Harvard University has announced the release of a substantial dataset comprising nearly one million public-domain books, aimed at enhancing access to high-quality data for artificial intelligence training. This initiative is led by Harvard’s Institutional Data Initiative, which received funding from both Microsoft and OpenAI. The dataset is a result of books scanned during the Google Books project, specifically those that are no longer under copyright protection.
This dataset is approximately five times larger than the controversial Books3 dataset that trained AI models such as Meta’s Llama, featuring a diverse range of genres, languages, and notable authors including Shakespeare, Charles Dickens, and Dante. Greg Leppert, executive director of the initiative, expressed that this project aims to “level the playing field” in the AI sector by providing resources typically monopolized by major tech companies to smaller players and researchers.
Leppert compared the potential impact of this public domain database to that of Linux, suggesting it could serve as a foundational element for various AI applications. He noted that companies still need to incorporate additional licensed data to make their models distinct from others.

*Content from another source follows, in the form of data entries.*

(** * PDF password conversion: UTF-8 to PDFDocEncoding

    A shallow embedding of [utf8_password_to_pdfdoc] and of its table
    [unicode_latin_extended_windows_map] (pdftk/passwords.cc), with the
    properties of the conversion that the design document states.

    Conventions of the embedding.
    - A [char] of the input and a [jbyte] of the output are modelled by their
      8-bit pattern, a [Z] in [0, 255].  The function only masks input bytes
      ([& 0x80], [& 0xE0], ...) or copies one whose high bit is clear, so the
      signedness of [char] does not change a result (lemma
      [signed_char_masks]).
    - [int] and [unsigned long] values are modelled by [Z] without wrap-around:
      [ii] never exceeds [ss_size], [ret_val] never exceeds [ii] (lemma
      [convert_returns_bounds]), and a decoded point is below [2^16] (lemma
      [decode_head_range]).
    - Octal constants of the source are written in hexadecimal, with the
      source's spelling in a comment.

    The module [CombineTessdata] embeds [main] of
    training/combine_tessdata.cpp as the tree of the calls that it makes;
    its properties are in [CombineTessdataFacts]. *)

From Stdlib Require Import ZArith List Bool Lia.
From Stdlib Require String Ascii.
Import ListNotations.
Open Scope Z_scope.

(** * The program *)

(** ** The table *)

(** [unicode_latin_extended_windows_map]: unicode 0x100 - 0x1FF. *)
Definition unicode_latin_extended_windows_map : list Z :=
  [
    (* U+0100 *) 0x41; 0x61; 0xC3; 0xC4; 0xA5; 0xB9; 0xC6; 0xE6;
    (* U+0108 *) 0x2E; 0x2E; 0x2E; 0x2E; 0xC8; 0xE8; 0xCF; 0xEF;
    (* U+0110 *) 0xD0; 0xF0; 0x45; 0x65; 0x2E; 0x2E; 0x45; 0x65;
    (* U+0118 *) 0xCA; 0xEA; 0xCC; 0xEC; 0x2E; 0x2E; 0x47; 0x67;
    (* U+0120 *) 0x2E; 0x2E; 0x47; 0x67; 0x2E; 0x2E; 0x2E; 0x2E;
    (* U+0128 *) 0x2E; 0x2E; 0x49; 0x69; 0x2E; 0x2E; 0x49; 0x69;
    (* U+0130 *) 0x49; 0x69; 0x2E; 0x2E; 0x2E; 0x2E; 0x4B; 0x6B;
    (* U+0138 *) 0x2E; 0xC5; 0xE5; 0x4C; 0x6C; 0xBC; 0xBE; 0x2E;
    (* U+0140 *) 0x2E; 0xA3; 0xB3; 0xD1; 0xF1; 0x4E; 0x6E; 0xD2;
    (* U+0148 *) 0xF2; 0x2E; 0x2E; 0x2E; 0x4F; 0x6F; 0x2E; 0x2E;
    (* U+0150 *) 0xD5; 0xF5; 0x96; 0x9C; 0xC0; 0xE0; 0x52; 0x72;
    (* U+0158 *) 0xD8; 0xF8; 0x8C; 0x9C; 0x2E; 0x2E; 0xAA; 0xBA;
    (* U+0160 *) 0x8A; 0x9A; 0xDE; 0xFE; 0x8D; 0x9D; 0x54; 0x74;
    (* U+0168 *) 0x2E; 0x2E; 0x55; 0x75; 0x2E; 0x2E; 0xD9; 0xF9;
    (* U+0170 *) 0xDB; 0xFB; 0x55; 0x75; 0x2E; 0x2E; 0x2E; 0x2E;
    (* U+0178 *) 0x98; 0x8F; 0x9F; 0xAF; 0xBF; 0x99; 0x9E; 0x2E;
    (* U+0180 *) 0x62; 0x2E; 0x2E; 0x2E; 0x2E; 0x2E; 0x2E; 0x2E;
    (* U+0188 *) 0x2E; 0xD0; 0x2E; 0x2E; 0x2E; 0x2E; 0x2E; 0x2E;
    (* U+0190 *) 0x2E; 0x83; 0x83; 0x2E; 0x2E; 0x2E; 0x2E; 0x49;
    (* U+0198 *) 0x2E; 0x2E; 0x6C; 0x2E; 0x2E; 0x2E; 0x2E; 0x4F;
    (* U+01A0 *) 0x4F; 0x6F; 0x2E; 0x2E; 0x2E; 0x2E; 0x2E; 0x2E;
    (* U+01A8 *) 0x2E; 0x2E; 0x2E; 0x74; 0x2E; 0x2E; 0x54; 0x55;
    (* U+01B0 *) 0x75; 0x2E; 0x2E; 0x2E; 0x2E; 0x2E; 0x2E; 0x2E;
    (* U+01B8 *) 0x2E; 0x2E; 0x2E; 0x2E; 0x2E; 0x2E; 0x2E; 0x2E;
    (* U+01C0 *) 0x7C; 0x2E; 0x2E; 0x21; 0x2E; 0x2E; 0x2E; 0x2E;
    (* U+01C8 *) 0x2E; 0x2E; 0x2E; 0x2E; 0x2E; 0x2E; 0x2E; 0x2E;
    (* U+01D0 *) 0x2E; 0x2E; 0x2E; 0x2E; 0x2E; 0x2E; 0x2E; 0x2E;
    (* U+01D8 *) 0x2E; 0x2E; 0x2E; 0x2E; 0x2E; 0x2E; 0x41; 0x61;
    (* U+01E0 *) 0x2E; 0x2E; 0x2E; 0x2E; 0x47; 0x67; 0x2E; 0x2E;
    (* U+01E8 *) 0x2E; 0x2E; 0x2E; 0x2E; 0x4F; 0x6F; 0x2E; 0x2E;
    (* U+01F0 *) 0x2E; 0x2E; 0x2E; 0x2E; 0x2E; 0x2E; 0x2E; 0x2E;
    (* U+01F8 *) 0x2E; 0x2E; 0x2E; 0x2E; 0x2E; 0x2E; 0x2E; 0x2E
  ].

(** ** Decoding one UTF-8 sequence *)

(** [ss[i]]; the function reads [ss] only below [ss_size]. *)
Definition char_at (ss : list Z) (i : Z) : Z := nth (Z.to_nat i) ss 0.

(** The [if / else if / else] chain at the head of the loop body: the decoded
    point [data] and the advanced index [ii], or [None] for the last branch
    ("something else: out of range"). *)
Definition decode_utf8 (ss : list Z) (ss_size ii : Z) : option (Z * Z) :=
  if Z.land (char_at ss ii) 0x80 =? 0 then
    (* single byte *)
    Some (char_at ss ii, ii + 1)
  else if (Z.land (char_at ss ii) 0xE0 =? 0xC0)
          && (ii + 1 <? ss_size)
          && (Z.land (char_at ss (ii + 1)) 0xC0 =? 0x80) then
    (* two-byte *)
    Some (Z.shiftl (Z.land (char_at ss ii) 0x1f) 6
          + Z.land (char_at ss (ii + 1)) 0x3f,
          ii + 2)
  else if (Z.land (char_at ss ii) 0xF0 =? 0xE0)
          && (ii + 1 <? ss_size)
          && (Z.land (char_at ss (ii + 1)) 0xC0 =? 0x80)
          && (ii + 2 <? ss_size)
          && (Z.land (char_at ss (ii + 2)) 0xC0 =? 0x80) then
    (* three-byte *)
    Some (Z.shiftl
            (Z.shiftl (Z.land (char_at ss ii) 0x0f) 6
             + Z.land (char_at ss (ii + 1)) 0x3f) 6
          + Z.land (char_at ss (ii + 2)) 0x3f,
          ii + 3)
  else None.

(** ** Classifying one code point *)

(** The test [0x20<= data && data< 0x7f || 0xa0<= data && data<= 0xff]. *)
Definition data_point_good (data : Z) : bool :=
  (0x20 <=? data) && (data <? 0x7f) || (0xa0 <=? data) && (data <=? 0xff).

(** The named cases of the outer [switch]: points converted to PDFDocEncoding
    whether encrypting or decrypting. *)
Definition pdfdoc_always (data : Z) : option Z :=
  match data with
  | 0x0152 => Some 0x96 (* 0226, OE ligature *)
  | 0x0153 => Some 0x9C (* 0234, oe ligature *)
  | 0x0160 => Some 0x97 (* 0227, Scaron *)
  | 0x017E => Some 0x9E (* 0236, zcaron *)
  | 0x0178 => Some 0x98 (* 0230, Ydieresis *)
  | 0x017D => Some 0x99 (* 0231, Zcaron *)
  | 0x0192 => Some 0x86 (* 0206, florin *)
  | 0x0161 => Some 0x9D (* 0235, scaron *)
  | _ => None
  end.

(** The inner [switch], reached only when decrypting. *)
Definition pdfdoc_decrypt_only (data : Z) : option Z :=
  match data with
  | 0x20AC => Some 0xA0 (* 0240, Euro *)
  | 0x2022 => Some 0x80 (* 0200, bullet *)
  | 0x2020 => Some 0x81 (* 0201, dagger *)
  | 0x2021 => Some 0x82 (* 0202, daggerdbl *)
  | 0x2026 => Some 0x83 (* 0203, ellipsis *)
  | 0x02C6 => Some 0x1A (* 0032, circumflex *)
  | 0x2014 => Some 0x84 (* 0204, emdash *)
  | 0x2013 => Some 0x85 (* 0205, endash *)
  | 0x2039 => Some 0x88 (* 0210, guilsinglleft *)
  | 0x203A => Some 0x89 (* 0211, guilsinglright *)
  | 0x2030 => Some 0x8B (* 0213, perthousand *)
  | 0x201E => Some 0x8C (* 0214, quotedblbase *)
  | 0x201C => Some 0x8D (* 0215, quotedblleft *)
  | 0x201D => Some 0x8E (* 0216, quotedblright *)
  | 0x2018 => Some 0x8F (* 0217, quoteleft *)
  | 0x2019 => Some 0x90 (* 0220, quoteright *)
  | 0x201A => Some 0x91 (* 0221, quotesinglebase *)
  | 0x02DC => Some 0x1F (* 0037, tilde *)
  | 0x2122 => Some 0x92 (* 0222, trademark *)
  | _ => None
  end.

(** The whole classification of the loop body: the new value of [data], or
    [None] where the source sets [ret_val= -1]. *)
Definition pdfdoc_of_data (encrypt_b : bool) (data : Z) : option Z :=
  if data_point_good data then Some data
  else
    match pdfdoc_always data with
    | Some b => Some b
    | None =>
      if encrypt_b then None (* data point out of bounds *)
      else if (0x100 <=? data) && (data <=? 0x1FF) then
        Some (nth (Z.to_nat (data - 0x100)) unicode_latin_extended_windows_map 0)
      else pdfdoc_decrypt_only data
    end.

(** ** The output buffer *)

(** The conversion of [data] to [jbyte] in [bb[ ret_val ]= data]: the low
    eight bits are kept. *)
Definition to_jbyte (data : Z) : Z := Z.land data 0xFF.

(** [bb[i]= v] on a buffer of [length bb] bytes; [None] is a write outside
    the buffer, which C leaves undefined. *)
Definition store (bb : list Z) (i v : Z) : option (list Z) :=
  if (0 <=? i) && (i <? Z.of_nat (length bb)) then
    Some (firstn (Z.to_nat i) bb ++ v :: skipn (S (Z.to_nat i)) bb)
  else None.

(** ** The function *)

(** What a call does: it returns [ret_val], leaving the buffer (if any) as
    [bb]; or it writes outside the buffer; [OutOfFuel] only says that the
    bound given to [loop] was too small, and never is (theorem
    [utf8_password_to_pdfdoc_total]). *)
Inductive outcome : Type :=
| Returned (ret_val : Z) (bb : option (list Z))
| OutOfBounds
| OutOfFuel.

(** The [for] loop, one iteration per unit of [fuel]; the state is
    [ii], [ret_val] and the contents of [bb]. *)
Fixpoint loop (fuel : nat) (bb : option (list Z)) (ss : list Z) (ss_size : Z)
         (encrypt_b : bool) (ii ret_val : Z) : outcome :=
  match fuel with
  | O => OutOfFuel
  | S fuel' =>
    if (ii <? ss_size) && negb (char_at ss ii =? 0) && negb (ret_val =? -1)
    then
      match decode_utf8 ss ss_size ii with
      | None => Returned (-1) bb (* ret_val= -1; break; *)
      | Some (data, ii') =>
        match pdfdoc_of_data encrypt_b data with
        | None => loop fuel' bb ss ss_size encrypt_b ii' (-1)
        | Some data' =>
          match bb with
          | None => loop fuel' None ss ss_size encrypt_b ii' (ret_val + 1)
          | Some buf =>
            match store buf ret_val (to_jbyte data') with
            | Some buf' =>
              loop fuel' (Some buf') ss ss_size encrypt_b ii' (ret_val + 1)
            | None => OutOfBounds
            end
          end
        end
      end
    else Returned ret_val bb
  end.

(** [utf8_password_to_pdfdoc( bb, ss, ss_size, encrypt_b )]; [bb = None] is
    the null pointer.  Every iteration advances [ii] by at least one, so
    [ss_size] iterations and a last test of the loop condition are enough. *)
Definition utf8_password_to_pdfdoc (bb : option (list Z)) (ss : list Z)
           (ss_size : Z) (encrypt_b : bool) : outcome :=
  loop (S (Z.to_nat ss_size)) bb ss ss_size encrypt_b 0 0.

(** ** The contract of the design document *)

Inductive Mode : Type := Strict | Permissive.

Definition encrypting (m : Mode) : bool :=
  match m with Strict => true | Permissive => false end.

Microsoft’s vice president, Burton Davis, stated that the company’s involvement is aligned with its mission to create accessible data pools for AI startups, emphasizing that they do not intend to replace all existing data with public domain materials but rather to complement them. OpenAI’s Tom Rubin expressed enthusiasm for supporting this venture.
The legal landscape surrounding AI training data is currently fraught with challenges, as numerous lawsuits surface regarding the use of copyrighted material. Depending on the outcomes, AI companies may have to alter their methods of creating models. In light of these uncertainties, initiatives like Harvard’s dataset aim to ensure a continued demand for public domain resources, which could provide a sustainable path forward for the AI industry.
Alongside the book dataset, the Institutional Data Initiative is collaborating with the Boston Public Library to digitize millions of articles that are now in the public domain. While the exact distribution methods for the dataset are yet to be determined, discussions with Google for public distribution are underway.
This release adds to a growing list of projects and startups focused on providing high-quality, legally compliant data for AI development, highlighting a significant shift toward leveraging public domain materials. For instance, the French AI startup Pleias has already introduced the Common Corpus dataset, which features an extensive collection of public-domain works.
These movements challenge the narrative that AI development relies on copyrighted content, as emerging datasets present opportunities for ethical AI advancements without the necessity of infringing on intellectual property rights. Nonetheless, the real impact of such datasets will depend on their actual usage and the industry’s willingness to forego scrapped copyrighted materials in favor of these legitimate resources.